Here, the figures speak for themselves – the region saw investment rise from $4.1bn in 2020 to $15.7bn in 2021, almost a 4x year-on-year growth. An important reason for this development is the fact that Latin America serves as a perfect launch pad for fintech startups. Since banks across the region have historically only served affluent individuals due to much lower competition and restrictive credit requirements, this left a significant segment of the population un- or underbanked. For some countries, this number can be as high as 30%-50%. The user experience is also generally poor, even for those with credit cards or local bank accounts. This is the result of a lack of investment in the tech infrastructure.

As such, across Latin America, there is significant demand for access to a global, secure bank account. For example, employees based in developing economies working for foreign companies can wait weeks to be paid through local banks. For small businesses aiming to engage with new markets and to gain access to a strong currency, the subpar local banking services means a loss of revenue and constrained opportunity.

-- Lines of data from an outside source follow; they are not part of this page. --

(* ===== verification/FastPath.v ===== *)
(** * The NVMe I/O fast path of the hypervisor ([nvme-s208/hv_vm-s208.c], S149)

    The engine that executes I/O commands of queue pair 1 at the doorbell trap:
    [nwoas_nvme_fp] and [nwoas_nvme_diag] are the static variables.  Guest
    memory, the stage-2 walk, the physical controller ([nvme_rw_guest],
    [nvme_flush]), the link to the host and the system registers are the
    parameters [fp_env]; the link call may run any code of the host, including
    [nwoas_nvme_fastpath_control]. *)

From S2P Require Import Prelude.

Definition PAGE_SIZE : Z := 0x4000.
Definition VADDR_L3_OFFSET_BITS : Z := 14.
Definition PTE_TARGET_MASK : Z := 0x3ffffffffc000.

Definition NWOAS_NVME_BAR : Z := 0x700100000.
Definition NWOAS_NVME_BAR_SIZE : Z := 0x4000.
Definition NWOAS_NVME_NAMESPACE_LBAS : Z := 61279344.
Definition NWOAS_NVME_WRITE_FIRST_LBA : Z := 53839104.
Definition NWOAS_NVME_WRITE_LAST_LBA : Z := 59968629.
Definition NWOAS_NVME_MAX_IO_DEPTH : Z := 256.
Definition NWOAS_NVME_SC_SUCCESS : Z := 0x000.
Definition NWOAS_NVME_SC_INVALID_OPCODE : Z := 0x001.
Definition NWOAS_NVME_SC_INVALID_FIELD : Z := 0x002.
Definition NWOAS_NVME_SC_INVALID_NSID : Z := 0x00b.
Definition NWOAS_NVME_SC_LBA_RANGE : Z := 0x080.
Definition NWOAS_NVME_SC_WRITE_RO : Z := 0x182.
Definition NWOAS_NVME_SC_WRITE_ERROR : Z := 0x280.
Definition NWOAS_NVME_SC_READ_ERROR : Z := 0x281.
Definition NWOAS_NVME_EXEC_FATAL : Z := -1.
Definition NWOAS_NVME_EXEC_CANCELLED : Z := -2.
(** From the companion patch of [nvme.h]. *)
Definition NVME_GUEST_FAILED : Z := 0.
Definition NVME_GUEST_REFUSED : Z := 2.

Record nwoas_nvme_guest_cmd := mk_cmd {
  opcode : Z; flags : Z; cid : Z; nsid : Z; cdw2 : Z; cdw3 : Z; metadata : Z; prp1 : Z; prp2 : Z;
  cdw10 : Z; cdw11 : Z; cdw12 : Z; cdw13 : Z; cdw14 : Z; cdw15 : Z;
}.

(** The structure in its 64 bytes. *)
Definition cmd_of_bytes (b : list Z) : nwoas_nvme_guest_cmd :=
  let at_ off n := le_val (slice off n b) in
  mk_cmd (at_ 0%nat 1%nat) (at_ 1%nat 1%nat) (at_ 2%nat 2%nat) (at_ 4%nat 4%nat) (at_ 8%nat 4%nat)
    (at_ 12%nat 4%nat) (at_ 16%nat 8%nat) (at_ 24%nat 8%nat) (at_ 32%nat 8%nat) (at_ 40%nat 4%nat)
    (at_ 44%nat 4%nat) (at_ 48%nat 4%nat) (at_ 52%nat 4%nat) (at_ 56%nat 4%nat) (at_ 60%nat 4%nat).

Record nwoas_nvme_guest_cqe := mk_cqe {
  result : Z; reserved : Z; cqe_sq_head : Z; sq_id : Z; cqe_cid : Z; cqe_status : Z;
}.
(** The first 14 bytes, which are written before the status word. *)
Definition cqe_body (c : nwoas_nvme_guest_cqe) : list Z :=
  le_bytes 4 (result c) ++ le_bytes 4 (reserved c) ++ le_bytes 2 (cqe_sq_head c) ++
  le_bytes 2 (sq_id c) ++ le_bytes 2 (cqe_cid c).

(** [nwoas_nvme_fp]. *)
Record nvme_fp := mk_fp {
  armed : bool; faulted : bool; deferred : bool; irq_enabled : bool; cache_enabled : bool;
  link_busy : bool; local_mask_allowed : bool;
  mask : Z; sq_base : Z; cq_base : Z; sq_size : Z; cq_size : Z; sq_head : Z; sq_tail : Z;
  cq_head : Z; cq_tail : Z; cq_pending : Z; cq_phase : Z; commands : Z; errors : Z;
  link_sequence : Z; lifecycle_epoch : Z; sq_generation : Z; cq_generation : Z;
}.
#[export] Instance fp_eta : Eta nvme_fp := fun f =>
  mk_fp (armed f) (faulted f) (deferred f) (irq_enabled f) (cache_enabled f) (link_busy f)
    (local_mask_allowed f) (mask f) (sq_base f) (cq_base f) (sq_size f) (cq_size f) (sq_head f)
    (sq_tail f) (cq_head f) (cq_tail f) (cq_pending f) (cq_phase f) (commands f) (errors f)
    (link_sequence f) (lifecycle_epoch f) (sq_generation f) (cq_generation f).
Definition fp_zero : nvme_fp :=
  mk_fp false false false false false false false 0 0 0 0 0 0 0 0 0 0 0 0 0 0 0 0 0.

(** [nwoas_nvme_diag]. *)
Record nvme_diag := mk_diag {
  max_ns1_ticks : Z; max_ns2_ticks : Z; in_flight_since : Z; in_flight_nsid : Z;
  ns1_calls : Z; ns2_calls : Z; max_sq_backlog : Z; cq_ack_writes : Z;
  local_mask_reads : Z; local_mask_writes : Z;
}.
#[export] Instance diag_eta : Eta nvme_diag := fun d =>
  mk_diag (max_ns1_ticks d) (max_ns2_ticks d) (in_flight_since d) (in_flight_nsid d) (ns1_calls d)
    (ns2_calls d) (max_sq_backlog d) (cq_ack_writes d) (local_mask_reads d) (local_mask_writes d).

(** [nwoas_nvme_cq_map]. *)
Record nvme_cq_map := mk_cq_map {
  va : Z; ipa : Z; par_s1 : Z; par_s12 : Z; s2 : Z; context : Z; pc : Z; attempts : Z; found : bool;
}.
#[export] Instance cq_map_eta : Eta nvme_cq_map := fun m =>
  mk_cq_map (va m) (ipa m) (par_s1 m) (par_s12 m) (s2 m) (context m) (pc m) (attempts m) (found m).

(** The request of the host link. *)
Record link_req := mk_req {
  req_magic : Z; req_version : Z; req_size : Z; req_sequence : Z; req_sq_generation : Z;
  req_cq_generation : Z; req_command : list Z; req_response : Z; req_status : Z; req_result : Z;
  req_lifecycle_epoch : Z;
}.

(** The trapped context: what the fast path reads of it. *)
Record exc_info := mk_exc { elr : Z; x21 : Z }.

Record fp_env (S : Type) := {
  hv_pt_walk : Z -> S -> Z;
  vaddr_bits : Z;
  ram_base : Z;
  mem_size_actual : Z;
  mem_read : Z -> Z -> M S (list Z);
  mem_write : Z -> list Z -> M S unit;
  mem_store16 : Z -> Z -> M S unit;
  dma_rmb : M S unit;
  dma_wmb : M S unit;
  cntpct : M S Z;
  at_el1 : Z -> bool -> M S Z;
  nvme_rw_guest : bool -> Z -> Z -> Z -> Z -> M S Z;
  nvme_flush : Z -> M S bool;
  hv_exc_proxy : link_req -> M S link_req;
  LINK_MAGIC : Z; LINK_VERSION : Z; LINK_SIZE : Z; LINK_DONE : Z;
  set_fast_irq : bool -> M S unit;
}.
#[global] Arguments hv_pt_walk {S} _. #[global] Arguments vaddr_bits {S} _.
#[global] Arguments ram_base {S} _. #[global] Arguments mem_size_actual {S} _.
#[global] Arguments mem_read {S} _. #[global] Arguments mem_write {S} _.
#[global] Arguments mem_store16 {S} _. #[global] Arguments dma_rmb {S} _.
#[global] Arguments dma_wmb {S} _. #[global] Arguments cntpct {S} _.
#[global] Arguments at_el1 {S} _. #[global] Arguments nvme_rw_guest {S} _.
#[global] Arguments nvme_flush {S} _. #[global] Arguments hv_exc_proxy {S} _.
#[global] Arguments LINK_MAGIC {S} _. #[global] Arguments LINK_VERSION {S} _.
#[global] Arguments LINK_SIZE {S} _. #[global] Arguments LINK_DONE {S} _.
#[global] Arguments set_fast_irq {S} _.

Definition PAR_F (par : Z) : bool := Z.testbit par 0.
(** Bits 47..12 of PAR_EL1. *)
Definition PAR_PA : Z := 0xfffffffff000.

Section fastpath.
Context {S : Type} `{F : !Lens S nvme_fp} `{G : !Lens S nvme_diag} `{H : !Lens S nvme_cq_map}
  (e : fp_env S).

Definition fp : M S nvme_fp := lgets id.
Definition set_fp (f : nvme_fp -> nvme_fp) : M S unit := lmodify f.
Definition set_diag (f : nvme_diag -> nvme_diag) : M S unit := lmodify f.

(** ** Guest pointers *)

Definition nwoas_in_dram (addr len : Z) : bool :=
  truthy len && (ram_base e <=? addr) && (addr <? u64 (addr + len)) &&
  (u64 (addr + len) <=? u64 (ram_base e + mem_size_actual e)).

Definition nwoas_ipa_to_pa (ipa : Z) (s : S) : Z :=
  if 2 ^ vaddr_bits e <=? ipa then 0
  else
    let pte := hv_pt_walk e (ipa .& cnot 64 (2 ^ VADDR_L3_OFFSET_BITS - 1)) s in
    if pte =? 0 then 0 else (pte .& PTE_TARGET_MASK) .| (ipa .& (2 ^ VADDR_L3_OFFSET_BITS - 1)).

Therefore, providing a secure, scalable, and transparent international bank account will be vital to creating financial inclusion for millions of people and organizations who are still lacking these essential products.

The banking sector now recognizes this need and is investing heavily in products that can offer seamless international payment services. These investments will prove crucial in bringing millions of new players into the global economy. If the future is to be prosperous for as many people as possible, then we must ensure that capital flows efficiently across borders.

International banking licenses have come into play in response. The concept of globally-focused banks, which use the same tech infrastructure to serve many jurisdictions under one global license is now gaining significant traction. This means offering banking services not only to high- and ultra-high-net-worth individuals but to everyone, anywhere in the world. This is especially true for emerging economies where the need for these services is the greatest.

By providing constant access to funds and to a global account, this fundamentally changes the banking capabilities for those in developing countries. This helps to address the recurring problem of transferring money overseas, which goes from being a laborious process to a routine, instantaneous task. This is the main area of focus that Zenus is investing in, and we are working with strategic partners to build scalability for these services for customers across the globe.

This growing trend of greater access to funds and a global account will be one of the defining changes across the global banking sector. Additionally, here at Zenus we are also working diligently to create a platform that will enable fintechs and other consume-oriented brands to integrate financial services into their offering. We believe leveraging Banking-as-a-Service capabilities will prove key to many organizations’ ability to expand their reach globally and explore new revenue verticals. This means that UK fintechs, for example, could service Latin American or US clients, which would significantly increase the accessibility of cross-border banking.

Following significant technological developments in the sector, coupled with high demand for these services and investment, simple and seamless cross-border payments could help transform the global banking system. This will not only provide new standards for the global banking sector, but will ensure customers can access quality banking services instantly from anywhere on the planet.